Entre el espejo y el abismo
Resumen
Colombia enfrenta un periodo de cinismo en el que el poder se vanagloria y las instituciones, utilizadas como herramientas de manipulación, desfiguran la realidad, debilitando la influencia de la palabra y fomentando un ambiente de odio y discordia.
Generado por Inteliegenica Artifical (OpenAI)
Por: Edgar Julián Muñoz González
Por más que uno escriba, analice y busque palabras precisas, hay momentos en que la columna de opinión se siente como un grito ahogado. No es solo la impotencia de ver que el país se desmorona, es la frustración de saber que, aun con la palabra, no se puede hacer nada significativo cuando el aparato del Estado ha sido cooptado para manipular, distorsionar y desfigurar la realidad. En Colombia, quienes nos aferramos al respeto y a los valores mínimos de convivencia, terminamos siendo los sospechosos. Peor aún: los ingenuos.
Y no es una hipérbole sino una constatación. Porque quienes hemos sentido verdadera curiosidad por el espíritu humano, por sus contradicciones y flaquezas, entendemos que los pecados capitales, aquellos del catecismo: soberbia, avaricia, lujuria, ira, gula, envidia y pereza, son profundamente humanos. Hombres y mujeres, los padecemos. Todos, en algún momento, nos miramos al espejo con más vanidad que autoestima. Lo entendemos.
Pero otra cosa es ostentar esa vanidad desde la jefatura del Estado. Cuando un presidente confiesa, sin rubor, que se maquilla, se injerta cabello y se retoca la quijada porque “es un poco vanidoso”, lo que expone no es su humanidad, sino su desconexión. Porque mientras el pueblo también sufre por defectos humanos, lo hace sin anestesia ni cirujanos. Exhibirlo como acto de transparencia es una burla.

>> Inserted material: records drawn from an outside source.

Lemma u32_range z : 0 <= u32 z < 2 ^ 32.
Proof. unfold u32. apply Z.mod_pos_bound. lia. Qed.

Lemma to_int_small z : - 2 ^ 31 <= z < 2 ^ 31 -> to_int z = z.
Proof.
  intros H. unfold to_int. rewrite Z.mod_small; lia.
Qed.

Lemma Z_of_byte_range b : 0 <= Z_of_byte b < 256.
Proof.
  unfold Z_of_byte. pose proof (Byte.to_N_bounded b) as H.
  split; [apply N2Z.is_nonneg|]. lia.
Qed.

Lemma Z_of_byte_of_Z z : Z_of_byte (byte_of_Z z) = z mod 256.
Proof.
  unfold Z_of_byte, byte_of_Z.
  assert (Hr : 0 <= z mod 256 < 256) by (apply Z.mod_pos_bound; lia).
  destruct (Byte.of_N (Z.to_N (z mod 256))) as [b|] eqn:E.
  - apply Byte.to_of_N in E. rewrite E. rewrite Z2N.id; lia.
  - apply Byte.of_N_None_iff in E. lia.
Qed.

Lemma lor_shiftl_add hi lo k :
  0 <= k -> 0 <= lo < 2 ^ k -> Z.lor (Z.shiftl hi k) lo = hi * 2 ^ k + lo.
Proof.
  intros Hk Hlo.
  assert (Hdisj : Z.land (Z.shiftl hi k) lo = 0).
  { apply Z.bits_inj'. intros n Hn.
    rewrite Z.land_spec, Z.bits_0.
    destruct (Z.lt_ge_cases n k) as [Hlt|Hge].
    - rewrite Z.shiftl_spec_low by exact Hlt. reflexivity.
    - replace lo with (lo mod 2 ^ k) by (apply Z.mod_small; exact Hlo).
      rewrite Z.mod_pow2_bits_high by lia. apply andb_false_r. }
  rewrite <- Z.lxor_lor by exact Hdisj.
  rewrite <- Z.add_nocarry_lxor by exact Hdisj.
  rewrite Z.shiftl_mul_pow2 by exact Hk. reflexivity.
Qed.

Lemma lor_aligned_add x lo k :
  0 <= k -> 0 <= lo < 2 ^ k -> x mod 2 ^ k = 0 -> Z.lor x lo = x + lo.
Proof.
  intros Hk Hlo Hx.
  assert (Hpos : 0 < 2 ^ k) by (apply Z.pow_pos_nonneg; lia).
  assert (E : x = x / 2 ^ k * 2 ^ k).
  { pose proof (Z.div_mod x (2 ^ k)) as D. lia. }
  rewrite E at 1. rewrite <- Z.shiftl_mul_pow2 by exact Hk.
  rewrite lor_shiftl_add by assumption. lia.
Qed.

Lemma U32_AT_bytes b0 b1 b2 b3 rest :
  U32_AT (b0 :: b1 :: b2 :: b3 :: rest) =
  Z_of_byte b0 * 2 ^ 24 + Z_of_byte b1 * 2 ^ 16 + Z_of_byte b2 * 2 ^ 8
  + Z_of_byte b3.
Proof.
  unfold U32_AT. cbn [nth].
  pose proof (Z_of_byte_range b0). pose proof (Z_of_byte_range b1).
  pose proof (Z_of_byte_range b2). pose proof (Z_of_byte_range b3).
  generalize dependent (Z_of_byte b0). intros a Ha.
  generalize dependent (Z_of_byte b1). intros b Hb.
  generalize dependent (Z_of_byte b2). intros c Hc.
  generalize dependent (Z_of_byte b3). intros d Hd.
  rewrite !Z.shiftl_mul_pow2 by lia.
  change (2 ^ 24) with 16777216. change (2 ^ 16) with 65536.
  change (2 ^ 8) with 256.
  rewrite (lor_aligned_add (a * 16777216) (b * 65536) 24);
    [ | lia | change (2 ^ 24) with 16777216; lia
      | change (2 ^ 24) with 16777216;
        Z.to_euclidean_division_equations; lia ].
  rewrite (lor_aligned_add _ (c * 256) 16);
    [ | lia | change (2 ^ 16) with 65536; lia
      | change (2 ^ 16) with 65536;
        Z.to_euclidean_division_equations; lia ].
  rewrite (lor_aligned_add _ d 8);
    [ | lia | change (2 ^ 8) with 256; lia
      | change (2 ^ 8) with 256;
        Z.to_euclidean_division_equations; lia ].
  reflexivity.
Qed.

Lemma U32_AT_range p : 0 <= U32_AT p < 2 ^ 32.
Proof.
  assert (H : exists b0 b1 b2 b3 rest,
             U32_AT p = U32_AT (b0 :: b1 :: b2 :: b3 :: rest)).
  { unfold U32_AT.
    exists (nth 0 p x00), (nth 1 p x00), (nth 2 p x00), (nth 3 p x00), [].
    reflexivity. }
  destruct H as (b0 & b1 & b2 & b3 & rest & ->).
  rewrite U32_AT_bytes.
  pose proof (Z_of_byte_range b0). pose proof (Z_of_byte_range b1).
  pose proof (Z_of_byte_range b2). pose proof (Z_of_byte_range b3).
  lia.
Qed.

Lemma U32_AT_SetDWBE v rest : U32_AT (SetDWBE v ++ rest) = u32 v.
Proof.
  unfold SetDWBE. cbn [app]. rewrite U32_AT_bytes.
  rewrite !Z_of_byte_of_Z, !Z.shiftr_div_pow2 by lia.
  pose proof (u32_range v) as Hr. generalize dependent (u32 v). intros w Hw.
  change (2 ^ 32) with 4294967296 in Hw.
  change (2 ^ 24) with 16777216. change (2 ^ 16) with 65536.
  change (2 ^ 8) with 256.
  Z.to_euclidean_division_equations. lia.
Qed.

Lemma SetDWBE_length v : List.length (SetDWBE v) = 4%nat.
Proof. reflexivity. Qed.

(** ** Keepalive *)

Section KeepaliveFacts.

Variable PACKET_MAX_LEN : Z.
Variable PING_WAIT_TIME : Z.
Variable PING_WAIT_RETRIES : Z.

Local Abbreviation recvPacket' := (recvPacket PACKET_MAX_LEN PING_WAIT_TIME PING_WAIT_RETRIES).
Local Abbreviation windows' := (windows PACKET_MAX_LEN PING_WAIT_TIME PING_WAIT_RETRIES).
Local Abbreviation window' := (window PACKET_MAX_LEN PING_WAIT_TIME PING_WAIT_RETRIES).

Lemma timeout_first p s w :
  is_timeout p -> pb_pingTimeout s = false ->
  recvPacket' p s w =
  mkRes (Returned 0) (set_keepalive s true PONG_WAIT_TIME PONG_WAIT_RETRIES) w []
        [msg_Warn "No PING received from the Chromecast, sending a PING"].
Proof.
  intros [Hv Hp] Hf. unfold recvPacket, keepalive.
  rewrite Hv, Hf, Hp. reflexivity.
Qed.

Lemma timeout_waiting p s w :
  is_timeout p -> pb_pingTimeout s = true -> pi_wait_retries s <> 0 ->
  recvPacket' p s w =
  mkRes (Returned 0)
        (set_keepalive s true (pi_wait_delay s) (pi_wait_retries s - 1)) w [] [].
Proof.
  intros [Hv Hp] Hf Hr. unfold recvPacket, keepalive.
  rewrite Hv, Hf, Hp. cbn.
  destruct (pi_wait_retries s =? 0) eqn:E; [lia | reflexivity].
Qed.

Lemma timeout_dead p s w :
  is_timeout p -> pb_pingTimeout s = true -> pi_wait_retries s = 0 ->
  recvPacket' p s w = mkRes (Returned 0) s w [] [NO_PONG].
Proof.
  intros [Hv Hp] Hf Hr. unfold recvPacket, keepalive.
  rewrite Hv, Hf, Hr. reflexivity.
Qed.

Lemma windows_S p w n s :
  windows' p w (S n) s = st (window' p w n s).
Proof. reflexivity. Qed.

(** While the ping is outstanding, [k] further timeouts use up [k]
    retries and nothing else. *)
Lemma windows_waiting p w s (k : nat) :
  is_timeout p -> pb_pingTimeout s = true ->
  Z.of_nat k <= pi_wait_retries s ->
  windows' p w k s =
  set_keepalive s true (pi_wait_delay s) (pi_wait_retries s - Z.of_nat k).
Proof.
  intros Hp Hf. induction k as [|k IH]; intros Hk.
  - cbn [windows Z.of_nat]. rewrite Z.sub_0_r. rewrite <- Hf.
    destruct s; reflexivity.
  - cbn [windows]. rewrite IH by lia.
    rewrite timeout_waiting;
      [ | exact Hp | reflexivity
        | unfold set_keepalive; cbn [pi_wait_retries]; lia ].
    unfold set_keepalive. cbn [st b_msgReceived i_payloadSize pi_received
      p_data pb_pingTimeout pi_wait_delay pi_wait_retries]. f_equal. lia.
Qed.

Lemma readable_resets p s w :
  0 < val p ->
  let r := recvPacket' p s w in
  pb_pingTimeout (st r) = false /\ pi_wait_delay (st r) = PING_WAIT_TIME
  /\ pi_wait_retries (st r) = PING_WAIT_RETRIES.
Proof.
  intros Hv. cbv zeta. unfold recvPacket, keepalive.
  destruct (val p =? -1) eqn:E1; [lia|].
  destruct (val p =? 0) eqn:E0; [lia|]. cbn [andb].
  destruct (revents_POLLIN p); [|cbn; auto].
  destruct (recv_header _ _ _ _ _) as [rcv buf w' tr|i rcv buf w' tr|];
    [ | cbn; auto | cbn; auto ].
  unfold recv_drain, recv_payload.
  repeat match goal with
         | |- context [let '(_, _) := ?x in _] => destruct x
         | |- context [if ?x then _ else _] => destruct x
         end; cbn; auto.
Qed.

Lemma windows_add p w n m s :
  windows' p w (n + m) s = windows' p w n (windows' p w m s).
Proof.
  induction n as [|n IH]; [reflexivity|].
  cbn [Nat.add windows]. rewrite IH. reflexivity.
Qed.

Lemma NO_PONG_not_warn text : ~ In NO_PONG [msg_Warn text].
Proof. intros [H|[]]. discriminate H. Qed.

(** C6 (as amended).  From a state whose ping-timeout flag is clear,
    consecutive poll timeouts behave as follows.  Every one of them
    returns 0.  The first sets the flag, shortens the wait delay to
    [PONG_WAIT_TIME] and sets the retry budget to [PONG_WAIT_RETRIES].
    The next [PONG_WAIT_RETRIES] timeouts each use up one retry and do
    not report the connection dead.  The timeout after those, the
    [(PONG_WAIT_RETRIES + 1)]-th after the first, takes the dead branch:
    it logs the missing PONG, returns 0 and leaves the caller's
    variables as they were.  An invocation whose poll finds data clears
    the flag and restores [PING_WAIT_TIME] and [PING_WAIT_RETRIES]. *)
Theorem keepalive_death_window p w s :
  is_timeout p -> pb_pingTimeout s = false ->
  (forall n, (n <= 1 + Z.to_nat PONG_WAIT_RETRIES)%nat ->
             res (window' p w n s) = Returned 0)
  /\ (~ reports_dead (window' p w 0 s)
      /\ pb_pingTimeout (windows' p w 1 s) = true
      /\ pi_wait_delay (windows' p w 1 s) = PONG_WAIT_TIME
      /\ pi_wait_retries (windows' p w 1 s) = PONG_WAIT_RETRIES)
  /\ (forall k, (1 <= k <= Z.to_nat PONG_WAIT_RETRIES)%nat ->
                ~ reports_dead (window' p w k s)
                /\ pb_pingTimeout (windows' p w (S k) s) = true
                /\ pi_wait_delay (windows' p w (S k) s) = PONG_WAIT_TIME
                /\ pi_wait_retries (windows' p w (S k) s)
                   = PONG_WAIT_RETRIES - Z.of_nat k)
  /\ (reports_dead (window' p w (1 + Z.to_nat PONG_WAIT_RETRIES) s)
      /\ st (window' p w (1 + Z.to_nat PONG_WAIT_RETRIES) s)
         = windows' p w (1 + Z.to_nat PONG_WAIT_RETRIES) s)
  /\ (forall p' s' w', 0 < val p' ->
        let r := recvPacket' p' s' w' in
        pb_pingTimeout (st r) = false
        /\ pi_wait_delay (st r) = PING_WAIT_TIME
        /\ pi_wait_retries (st r) = PING_WAIT_RETRIES).
Proof.
  intros Hp Hf.
  assert (H1 : windows' p w 1 s
               = set_keepalive s true PONG_WAIT_TIME PONG_WAIT_RETRIES).
  { cbn [windows]. rewrite timeout_first by assumption. reflexivity. }
  assert (Hk : forall k, (k <= Z.to_nat PONG_WAIT_RETRIES)%nat ->
             windows' p w (S k) s
             = set_keepalive s true PONG_WAIT_TIME
                             (PONG_WAIT_RETRIES - Z.of_nat k)).
  { intros k Hk. replace (S k) with (k + 1)%nat by lia.
    rewrite windows_add, H1.
    rewrite windows_waiting;
      [ reflexivity | exact Hp | reflexivity
        | cbn [set_keepalive pi_wait_retries]; unfold PONG_WAIT_RETRIES in *;
          lia ]. }
  assert (Hw : forall k, (k <= Z.to_nat PONG_WAIT_RETRIES)%nat ->
             window' p w (S k) s
             = recvPacket' p (set_keepalive s true PONG_WAIT_TIME
                                (PONG_WAIT_RETRIES - Z.of_nat k)) w).
  { intros k Hle. unfold window. rewrite Hk by exact Hle. reflexivity. }
  assert (Hlive : forall k, (k < Z.to_nat PONG_WAIT_RETRIES)%nat ->
             window' p w (S k) s
             = mkRes (Returned 0)
                 (set_keepalive s true PONG_WAIT_TIME
                    (PONG_WAIT_RETRIES - Z.of_nat (S k))) w [] []).
  { intros k Hlt. rewrite Hw by lia.
    rewrite timeout_waiting;
      [ | exact Hp | reflexivity
        | cbn [set_keepalive pi_wait_retries]; unfold PONG_WAIT_RETRIES in *;
          lia ].
    unfold set_keepalive. cbn [b_msgReceived i_payloadSize pi_received p_data
      pb_pingTimeout pi_wait_delay pi_wait_retries]. f_equal. f_equal. lia. }
  assert (Hdead : window' p w (1 + Z.to_nat PONG_WAIT_RETRIES) s
             = mkRes (Returned 0)
                 (windows' p w (1 + Z.to_nat PONG_WAIT_RETRIES) s) w []
                 [NO_PONG]).
  { change (1 + Z.to_nat PONG_WAIT_RETRIES)%nat
      with (S (Z.to_nat PONG_WAIT_RETRIES)).
    unfold window. rewrite Hk by lia.
    apply timeout_dead; [exact Hp | reflexivity | ].
    cbn [set_keepalive pi_wait_retries]. unfold PONG_WAIT_RETRIES. lia. }
  assert (H0 : window' p w 0 s
             = mkRes (Returned 0)
                 (set_keepalive s true PONG_WAIT_TIME PONG_WAIT_RETRIES) w []
                 [msg_Warn
                    "No PING received from the Chromecast, sending a PING"]).
  { unfold window. cbn [windows]. apply timeout_first; assumption. }
  split; [|split; [|split; [|split]]].
  - intros n Hn. destruct n as [|n]; [rewrite H0; reflexivity|].
    destruct (Nat.eq_dec n (Z.to_nat PONG_WAIT_RETRIES)) as [->|Hne].
    + change (S (Z.to_nat PONG_WAIT_RETRIES))
        with (1 + Z.to_nat PONG_WAIT_RETRIES)%nat.
      rewrite Hdead. reflexivity.
    + rewrite Hlive by lia. reflexivity.
  - rewrite H0, H1. unfold reports_dead. cbn [logs].
    split; [apply NO_PONG_not_warn|]. repeat split.
  - intros k [Hk1 Hk2]. destruct k as [|k]; [lia|].
    rewrite Hlive by lia. rewrite Hk by lia.
    unfold reports_dead. cbn [logs]. split; [intros []|]. repeat split.
  - rewrite Hdead. unfold reports_dead. cbn [logs st].
    split; [left; reflexivity | reflexivity].
  - intros p' s' w' Hv. apply readable_resets. exact Hv.
Qed.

Pero no quiero detenerme ahí. Sería caer en el debate fácil y aburrido. Más preocupante aún es cómo desde el poder se instrumentaliza esa frustración colectiva. Se tuerce el lenguaje, se reescriben las normas del respeto y se desnaturaliza el desacuerdo hasta volverlo crimen. La reciente columna de Juan Esteban Constaín, “El clima moral”, lo retrata con precisión. No es solo que Petro acuse a sus contradictores de nazis: es que, al mismo tiempo, se mofa de haber incubado el odio que terminó en el atentado contra el senador Miguel Uribe. Tal como hizo Mussolini con Matteotti. ¿Quién es el verdadero Facho?
¿Y qué pasa cuando un país ve esto con resignación? Pues lo que estamos viviendo. Una época de cinismo donde los que se declaran enemigos del odio son sus principales propagadores. Y se promete paz, empero se cosecha rencor. Las instituciones se usan como escudo y arma. En ese contexto, la palabra, o la pluma, como dice un amigo, parece un gesto inútil.
La verdadera derrota no está en admitir la impotencia: está en aceptar que el teatro del poder nos reduzca a espectadores pasivos. La palabra se ve empequeñecida cuando el Estado se convierte en su carcelero y nosotros, los cumplidores de la ley, pasamos a ser vistos como criminales. Mientras el poder se regodea en su propio culto y coquetea con quienes representan la degradación moral, el odio encuentra terreno fértil y la unidad se hace trizas.
Lo que se ha descubierto tras el ataque a Miguel Uribe es escalofriante; adolescentes sicarios y mentes rotas puestas al servicio del odio. Sin embargo, lo que más hiela la sangre es la respuesta del poder: en vez de responsabilidad, autoelogio; en vez de condena, justificación. Se jacta de amar al “niño” asesino y cuidarlo, como si bastara con no dejar morir a alguien para desligarse de la violencia que ayudaron a sembrar.
El presidente Petro es víctima de su propia toxicidad retórica. Lo que debía ser un camino hacia el entendimiento se transformó en discordia, y aquel llamado al diálogo se apagó bajo el peso de la desconfianza.
Pero no. No seremos valientes pendejos: seguiremos hablando, escribiendo, y exigiendo. Con la palabra como estandarte y la indignación como combustible, aguantaremos. No por vanidad u odio, sino por compromiso con un país que merece ser más Santandereano, Antioqueño, Boyacense y Llanero que nunca. Si la historia nos ha enseñado algo, es que cada chispa de disenso, por pequeña que parezca, puede encender la llama de un cambio.